The majority (2:1) also held that Part IXB is operative insofar as multi-State co-operative societies are concerned. But there are a couple of important provisions inserted by 97th Amendment which are untouched by the judgment and therefore still remains as part of the Constitution.
Section 2 of the Amendment Act inserted the word 'cooperative societies' to Article 19(1)(c) which now reads as follows:
All citizens shall have the right to form associations or unions or cooperative societies
Also the amendment introduced Article 43B (in Directive Principles of State Policy) which says 'that states shall endeavour to promote voluntary formation, autonomous functioning, democratic control and professional management of cooperative societies.'
The provisions of 97th amendment related to Article 19 and Article 43B are not affected since the challenge before the Court was only against Part IXB inserted by the 97th amendment.
However, Justice RF Nariman's judgment addresses the contention raised by one of the parties that the consequence of holding that the Constitution 97th Amendment Act is void for want of ratification, would render the entire amendment still-born, as a result of which no part of the amendment can survive.
"We reject this argument for two reasons.

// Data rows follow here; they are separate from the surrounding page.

(** * A contact-form backend: rate limiter, validation and submission store

    Shallow embedding of [app.py], a Flask application with five routes.
    The handlers are written in a small state-and-exception monad over the
    process state the program mutates: the module-level list
    [contact_requests], the file [contact_submissions.json] and the
    module-level dictionary [CONTACT_INFO].  Everything a request brings from
    outside (peer address, decoded body, headers, the readings of the wall
    clock, what the disk does) is a field of [request]. *)

From Stdlib Require Import ZArith List String Ascii Bool Lia.
Import ListNotations.
Local Open Scope string_scope.
Local Open Scope Z_scope.

Set Warnings "-register-all".

(** ** Python values *)

(** A decoded JSON document, as [json.load] and [request.get_json] return it.
    A Python dict is an association list in insertion order, with distinct
    keys.  Numbers are taken as integers: the program only tests a number
    for truth and stores it. *)
Inductive json : Type :=
| JNull
| JBool (b : bool)
| JNum (z : Z)
| JStr (s : string)
| JArr (items : list json)
| JObj (fields : list (string * json)).

(** The exceptions the program can meet.  All of them derive from
    [Exception]. *)
Inductive exn : Type :=
| AttributeError
| TypeError
| JSONDecodeError
| FileNotFoundError
| OSError
| UnicodeDecodeError
| RecursionError
| ValueError
| HTTPException (code : Z).

Inductive outcome (A : Type) : Type :=
| Ret (a : A)
| Exc (e : exn).
Arguments Ret {A} a.
Arguments Exc {A} e.

(** Truth value of an object, as [if not data] and [all([...])] test it. *)
Definition truthy (v : json) : bool :=
  match v with
  | JNull => false
  | JBool b => b
  | JNum z => negb (z =? 0)
  | JStr s => negb (String.eqb s "")
  | JArr items => match items with [] => false | _ :: _ => true end
  | JObj fields => match fields with [] => false | _ :: _ => true end
  end.

Fixpoint assoc (k : string) (fields : list (string * json)) : option json :=
  match fields with
  | [] => None
  | (k', v) :: rest => if String.eqb k' k then Some v else assoc k rest
  end.

(** [data.get(key, default)]: only a dict has the method. *)
Definition dict_get (data : json) (key : string) (default : json)
  : outcome json :=
  match data with
  | JObj fields =>
      match assoc key fields with
      | Some v => Ret v
      | None => Ret default
      end
  | _ => Exc AttributeError
  end.

(** ** Strings *)

(** [str.isspace] on one character, for code points below 256. *)
Definition isspace (c : ascii) : bool :=
  let n := Z.of_N (N_of_ascii c) in
  ((9 <=? n) && (n <=? 13)) || ((28 <=? n) && (n <=? 32))
  || (n =? 133) || (n =? 160).

Fixpoint lstrip (s : string) : string :=
  match s with
  | EmptyString => EmptyString
  | String c rest => if isspace c then lstrip rest else s
  end.

Fixpoint rstrip (s : string) : string :=
  match s with
  | EmptyString => EmptyString
  | String c rest =>
      match rstrip rest with
      | EmptyString => if isspace c then EmptyString else String c EmptyString
      | r => String c r
      end
  end.

Definition str_strip (s : string) : string := rstrip (lstrip s).

(** [v.strip()]: only a str has the method. *)
Definition strip (v : json) : outcome string :=
  match v with
  | JStr s => Ret (str_strip s)
  | _ => Exc AttributeError
  end.

(** [c in s] for a one-character [c]. *)
Fixpoint contains (c : ascii) (s : string) : bool :=
  match s with
  | EmptyString => false
  | String c' rest => Ascii.eqb c' c || contains c rest
  end.

(** ** [datetime] *)

(** A naive [datetime], with the fields the standard library keeps. *)
Record datetime : Type := mkdatetime {
  year : Z; month : Z; day : Z;
  hour : Z; minute : Z; second : Z; microsecond : Z
}.

(** A normalised [timedelta]: [0 <= seconds < 86400] and
    [0 <= microseconds < 1000000]; [days] carries the sign. *)
Record timedelta : Type := mktimedelta {
  days : Z; seconds : Z; microseconds : Z
}.

Definition is_leap (y : Z) : bool :=
  (y mod 4 =? 0) && (negb (y mod 100 =? 0) || (y mod 400 =? 0)).

Definition days_before_year (y : Z) : Z :=
  let p := y - 1 in p * 365 + p / 4 - p / 100 + p / 400.

Definition DAYS_BEFORE_MONTH : list Z :=
  [0; 0; 31; 59; 90; 120; 151; 181; 212; 243; 273; 304; 334].

Definition days_before_month (y m : Z) : Z :=
  nth (Z.to_nat m) DAYS_BEFORE_MONTH 0
  + (if (2 <? m) && is_leap y then 1 else 0).

Definition ymd2ord (y m d : Z) : Z :=
  days_before_year y + days_before_month y m + d.

Definition toordinal (t : datetime) : Z := ymd2ord (year t) (month t) (day t).

(** The constructor [timedelta(days, seconds, microseconds)] normalises its
    arguments; [/] and [mod] on [Z] round like Python's [divmod]. *)
Definition new_timedelta (d s us : Z) : timedelta :=
  let total := (d * 86400 + s) * 1000000 + us in
  {| days := total / 86400000000;
     seconds := (total mod 86400000000) / 1000000;
     microseconds := total mod 1000000 |}.

(** [a - b] on two naive datetimes. *)
Definition datetime_sub (a b : datetime) : timedelta :=
  let secs1 := second a + minute a * 60 + hour a * 3600 in
  let secs2 := second b + minute b * 60 + hour b * 3600 in
  new_timedelta (toordinal a - toordinal b) (secs1 - secs2)
                (microsecond a - microsecond b).

(** Microseconds since the start of year 1: the position of a datetime on
    the time line (used in statements, not by the program). *)
Definition micros (t : datetime) : Z :=
  (toordinal t * 86400 + (second t + minute t * 60 + hour t * 3600)) * 1000000
  + microsecond t.

Definition digit (n : Z) : ascii := ascii_of_N (Z.to_N (48 + n mod 10)).

(** ["%0<w>d" % n] for [0 <= n < 10^w]. *)
Fixpoint zero_padded (w : nat) (n : Z) : string :=
  match w with
  | O => EmptyString
  | S w' => zero_padded w' (n / 10) ++ String (digit n) EmptyString
  end.

(** [t.isoformat()], with the default separator and [timespec='auto']. *)
Definition isoformat (t : datetime) : string :=
  zero_padded 4 (year t) ++ "-" ++ zero_padded 2 (month t) ++ "-"
  ++ zero_padded 2 (day t) ++ "T" ++ zero_padded 2 (hour t) ++ ":"
  ++ zero_padded 2 (minute t) ++ ":" ++ zero_padded 2 (second t)
  ++ (if microsecond t =? 0 then "" else "." ++ zero_padded 6 (microsecond t)).

(** ** Process state and requests *)

(** One element of [contact_requests]: the dict
    [{'ip': ..., 'time': ..., 'email': ...}].  [remote_addr] may be
    [None]. *)
Record rate_entry : Type := mkentry {
  entry_ip : option string;
  entry_time : datetime;
  entry_email : string
}.

(** What [contact_submissions.json] is on disk:
    - no such file;
    - a file whose text is not a JSON document, on which [json.load] raises
      JSONDecodeError (an empty file, a dump cut short);
    - the text of a JSON document;
    - a file on which reading or decoding raises another exception [e]:
      UnicodeDecodeError on bytes that are not text in the encoding of
      [open], RecursionError on nesting deeper than the recursion limit,
      ValueError on an integer with more digits than [int] converts. *)
Inductive storage : Type :=
| Absent
| Undecodable
| Holds (doc : json)
| Unloadable (e : exn).

Record world : Type := mkworld {
  contact_requests : list rate_entry;
  submissions_file : storage;
  CONTACT_INFO : json
}.

(** What the disk does during one request. *)
Inductive fault : Type :=
| NoFault
| OpenReadFails      (* [open(filename, 'r')] raises OSError *)
| OpenWriteFails     (* [open(filename, 'w')] raises OSError *)
| DumpFails          (* [json.dump] raises OSError part-way *)
| StaticMissing.     (* [index.html] is not in the static folder *)

(** What one HTTP request brings.  [now_check], [now_track] and
    [now_stamp] are the readings of [datetime.now()] at lines 33, 101 and
    114 (the health check reads [now_stamp]). *)
Record request : Type := mkrequest {
  remote_addr : option string;
  get_json : outcome json;
  user_agent : option string;
  now_check : datetime;
  now_track : datetime;
  now_stamp : datetime;
  disk : fault
}.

If the doctrine of severability were not to apply for the aforestated reason, then the majority judgment in Kihoto Hollohan (supra) would be incorrect. This very reasoning would then render the entire Constitution 52nd Amendment, which inserted the Tenth Schedule to the Constitution of India, constitutionally infirm as then the entirety of the amendment would have to be declared void for want of ratification, which would be in the teeth of the majority judgment in Kihoto Hollohan (supra). Further, on this reasoning, the amendments made in Article 19 and the addition of Article 43B would also have to be struck down, which was not pleaded or argued before either the High Court or before us.", the Court observed.
According to Justice KM Joseph dissent, to sustain the provisions (243ZR and 243ZS) the court would have to resurrect the dead provisions contained in Article 243ZI to 243ZQ and Article 243ZT.
The majority judgment accepted the contention raised by the Centre that instead of having two separate parts within Part IXB, one dealing with State co-operative societies and one dealing with multi-State co-operative societies, the well-known legislative device of "reference" to existing provisions was instead utilised by Article 243ZR and that therefore the matter should be viewed as if a separate part within Part IXB has been enacted insofar as multi-State cooperative societies are concerned.
The legislative device of incorporation by reference is a well-known device where the legislature instead of repeating the provisions incorporates them to apply it for other subjects (in this case multi-state cooperative societies) for the sake of convenience.
This means that, the provisions of the Part (though not applicable to cooperative societies) will still apply to the multi-State cooperative societies subject to the modification that any reference to "Legislature of a State", "State Act" or State Government" shall be construed as a reference to "Parliament", "Central Act" or "the Central Government" respectively. Also, the provisions of this Part shall apply to 'multi-State cooperative societies' operating in Union Territories with modification suggested in Article 243ZS.
Also from the judgment:
Case: Union of India vs Rajendra N Shah [CA 9108-9109 of 2014]
Coram: Justices RF Nariman, KM Joseph and BR Gavai
Citation : LL 2021 SC 312.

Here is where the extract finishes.